Once we have done this work, we can begin to appreciate more fully that there is a “there” that we haven’t reached yet. The astronaut Sally Ride importantly points out that “you can’t be what you can’t see”. The veracity of these words takes on new meanings when applied to leading change on inclusion. We need to “see” the changes we’re wanting to make, because for many, we have not experienced enough of what “there” could be like, to have fully formed this vision.

 

Leaders can only address discrimination by building positive, trustful and inclusive relationships across difference; there’s no short cut

 

If as a leader you’ve had historically poor relationships with staff from marginalised or excluded groups (and by poor, I mean that you’ve failed to build positive, trustful relationships and people are fearful about calling out discrimination in your leadership practice); you’re most certainly not the first or the last to be in this position; however in service of inclusion, you cannot remain in this space.

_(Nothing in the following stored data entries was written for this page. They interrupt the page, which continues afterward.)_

(** X18: a cycle that returns has returned [!closing] and left [closing]
    as it was; it has read at most one frame, logged at most one line,
    written at most one image and at most one message after those
    written before, and kept every entry of [mapParts], adding only
    keys mapped to the empty string. *)
Theorem updateModule_one_of_each
    (Wrapper : Type)
    (waitAndEmplace : Wrapper -> list op.Datum -> bool * Wrapper)
    (waitAndPop : Wrapper -> bool * DatumsPtr * Wrapper)
    (frames : nat -> yarp.Image)
    (self self' : YarpOpenPose.t Wrapper) (b : bool) (log : list LogLine) :
  updateModule Wrapper waitAndEmplace waitAndPop frames self = Returns (b, self', log) ->
  b = negb (closing self)
  /\ closing self' = closing self
  /\ length log <= 1
  /\ ImageInput.inPort_reads (inputClass self)
     <= ImageInput.inPort_reads (inputClass self')
     <= S (ImageInput.inPort_reads (inputClass self))
  /\ (exists images,
        ImageOutput.outPort (outputClass self')
        = ImageOutput.outPort (outputClass self) ++ images
        /\ length images <= 1)
  /\ (exists messages,
        ImageProcessing.targetPort (processingClass self')
        = ImageProcessing.targetPort (processingClass self) ++ messages
        /\ length messages <= 1)
  /\ mapParts_grown (ImageProcessing.mapParts (processingClass self))
       (ImageProcessing.mapParts (processingClass self')).
Proof.
  intros Hcycle.
  destruct (updateModule_closing _ _ _ _ _ _ _ Hcycle) as [Hb Hclosing].
  split; [exact Hb |]. split; [exact Hclosing |]. clear Hb Hclosing.
  assert (Hnone : forall (A : Type) (l : list A), exists l', l = l ++ l' /\ length l' <= 1)
    by (intros A l; exists []; rewrite app_nil_r; split; [reflexivity | cbn; lia]).
  assert (Hreads : forall datumToProcess input log1,
             ImageInput.workProducer frames (inputClass self)
             = (datumToProcess, input, log1) ->
             ImageInput.inPort_reads (inputClass self)
             <= ImageInput.inPort_reads input
             <= S (ImageInput.inPort_reads (inputClass self))
             /\ length log1 <= 1
             /\ (datumToProcess <> None -> log1 = [])).
  { unfold ImageInput.workProducer. intros d input log1.
    destruct (ImageInput.mClosed (inputClass self)).
    - intros [= <- <- <-]. cbn. split; [lia |]. split; [lia | reflexivity].
    - destruct (op.Mat_empty _); intros [= <- <- <-]; cbn;
        (split; [lia |]); (split; [lia |]); [intros H; contradiction | reflexivity]. }
  unfold updateModule in Hcycle.
  destruct (ImageInput.workProducer frames (inputClass self))
    as [[datumToProcess input] log1] eqn:Hproduce.
  destruct (Hreads _ _ _ eq_refl) as (Hr & Hlog1 & Hsome).
  destruct datumToProcess as [datums |].
  - rewrite (Hsome ltac:(discriminate)) in Hcycle. clear Hsome Hlog1.
    destruct (waitAndEmplace (opWrapper self) datums) as [successfullyEmplaced wrapper1].
    destruct (if successfullyEmplaced then waitAndPop wrapper1 else (false, None, wrapper1))
      as [[popped datumProcessed] wrapper2].
    destruct (successfullyEmplaced && popped).
    + destruct (ImageOutput.workConsumer (outputClass self) datumProcessed)
        as [[output log2] | |] eqn:Hconsume; cbn [bind] in Hcycle; try discriminate.
      destruct (ImageProcessing.work (processingClass self) datumProcessed)
        as [processing | |] eqn:Hwork; cbn [bind] in Hcycle; try discriminate.
      injection Hcycle as _ <- <-. cbn [app inputClass outputClass processingClass].
      assert (Hout : (exists images,
                        ImageOutput.outPort output
                        = ImageOutput.outPort (outputClass self) ++ images
                        /\ length images <= 1)
                     /\ length log2 <= 1).
      { destruct datumProcessed as [[| d0 rest] |]; cbn [ImageOutput.workConsumer] in Hconsume;
          [| destruct (op.Mat_empty (op.cvOutputData d0)); [discriminate Hconsume |] |];
          injection Hconsume as <- <-; (split; [| cbn; lia]);
          [apply Hnone | eexists; split; [reflexivity | cbn; lia] | apply Hnone]. }
      destruct Hout as [Hout Hlog2].
      split; [exact Hlog2 |]. split; [exact Hr |]. split; [exact Hout |].
      unfold ImageProcessing.work in Hwork.
      destruct datumProcessed as [[| d0 rest] |].
      * injection Hwork as <-. split; [apply Hnone | apply mapParts_grown_refl].
      * destruct (ImageProcessing.datums_loop (d0 :: rest)
                    (ImageProcessing.mapParts (processingClass self), []))
          as [[m' mainList] | |] eqn:Hloop; cbn [bind] in Hwork; try discriminate.
        cbn [app length Nat.eqb negb] in Hwork. injection Hwork as <-.
        cbn [ImageProcessing.targetPort ImageProcessing.mapParts].
        split; [eexists; split; [reflexivity | cbn; lia] |].
        exact (proj1 (datums_loop_returns _ _ _ _ _ Hloop)).
      * injection Hwork as <-. split; [apply Hnone | apply mapParts_grown_refl].
    + injection Hcycle as _ <- <-. cbn [app inputClass outputClass processingClass length].
      split; [lia |]. split; [exact Hr |]. split; [apply Hnone |].
      split; [apply Hnone | apply mapParts_grown_refl].
  - injection Hcycle as _ <- <-. cbn [inputClass outputClass processingClass].
    split; [exact Hlog1 |]. split; [exact Hr |]. split; [apply Hnone |].
    split; [apply Hnone | apply mapParts_grown_refl].
Qed.

Lemma updateModule_one_of_each_witness :
  let self :=
    {| inputClass := ImageInput.new; processingClass := ImageProcessing.new;
       outputClass := ImageOutput.new; opWrapper := tt; closing := false |} in
  let self' :=
    {| inputClass := {| ImageInput.inPort_reads := 1; ImageInput.mClosed := false |};
       processingClass := ImageProcessing.new;
       outputClass := ImageOutput.new; opWrapper := tt; closing := false |} in
  updateModule unit rejecting_waitAndEmplace closed_waitAndPop (fun _ => one_pixel) self
  = Returns (true, self', [YError "Processed datum could not be emplaced."])
  /\ ImageInput.inPort_reads (inputClass self)
     <= ImageInput.inPort_reads (inputClass self')
     <= S (ImageInput.inPort_reads (inputClass self))
  /\ length [YError "Processed datum could not be emplaced."] <= 1.
Proof.
  intros self self'.
  destruct (updateModule_one_of_each unit rejecting_waitAndEmplace closed_waitAndPop
              (fun _ => one_pixel) self self' true
              [YError "Processed datum could not be emplaced."] eq_refl)
    as (_ & _ & Hlog & Hreads & _).
  split; [reflexivity |]. split; [exact Hreads | exact Hlog].
Defined.

(** X19: [quit] sets [closing] and stops the wrapper, leaving the ports
    and [mapParts] alone, and nothing resets [closing]: for every number
    of cycles run after [quit] that return, each returns [false] and
    [closing] is still set at the end, whatever the source and the
    wrapper do. *)
Theorem updateModule_false_after_quit
    (Wrapper : Type)
    (stop : Wrapper -> Wrapper)
    (waitAndEmplace : Wrapper -> list op.Datum -> bool * Wrapper)
    (waitAndPop : Wrapper -> bool * DatumsPtr * Wrapper)
    (frames : nat -> yarp.Image)
    (self self' : YarpOpenPose.t Wrapper) (n : nat) (bs : list bool)
    (log : list LogLine) :
  updateModule_n Wrapper waitAndEmplace waitAndPop frames n (quit Wrapper stop self).2
    = Returns (bs, self', log) ->
  (quit Wrapper stop self).1 = true
  /\ inputClass (quit Wrapper stop self).2 = inputClass self
  /\ processingClass (quit Wrapper stop self).2 = processingClass self
  /\ outputClass (quit Wrapper stop self).2 = outputClass self
  /\ opWrapper (quit Wrapper stop self).2 = stop (opWrapper self)
  /\ bs = repeat false n
  /\ closing self' = true.
Proof.
  intros Hrun. do 5 (split; [reflexivity |]).
  exact (updateModule_n_closing _ _ _ _ _ _ _ _ Hrun).
Qed.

Change is both possible and achievable. No matter what the starting point is, a willingness to change is a powerful motivator.

When staff are telling you they’re experiencing discrimination, no amount of positive posturing, fine sounding words or novel gestures will address it. Leaders can only address discrimination by building positive, trustful and inclusive relationships across difference; there’s no short cut. For example, no amount of being nice to BAME staff can eliminate racism. Niceness has nothing to offer in transforming cultures that exclude.

2 thoughts on ““Being nice is not enough to ensure inclusion”

  1. Well said. Leading change on inclusiveness that is meaningful to minorities and underrepresented remains a challenge for most NHS organisations. Despite the positive impact of diversity on organisational performance, most NHS boards and senior leadership remains monocultural or predominantly from one ethnic group. Most organisations in the NHS are happy with the status core and tend to resist change such as a move towards a more inclusive culture. The idea of rocking the boat and staying afloat can be very hard for most of NHS staff. It is, therefore, easier for the underrepresented groups to sit back and accept the status core sometimes.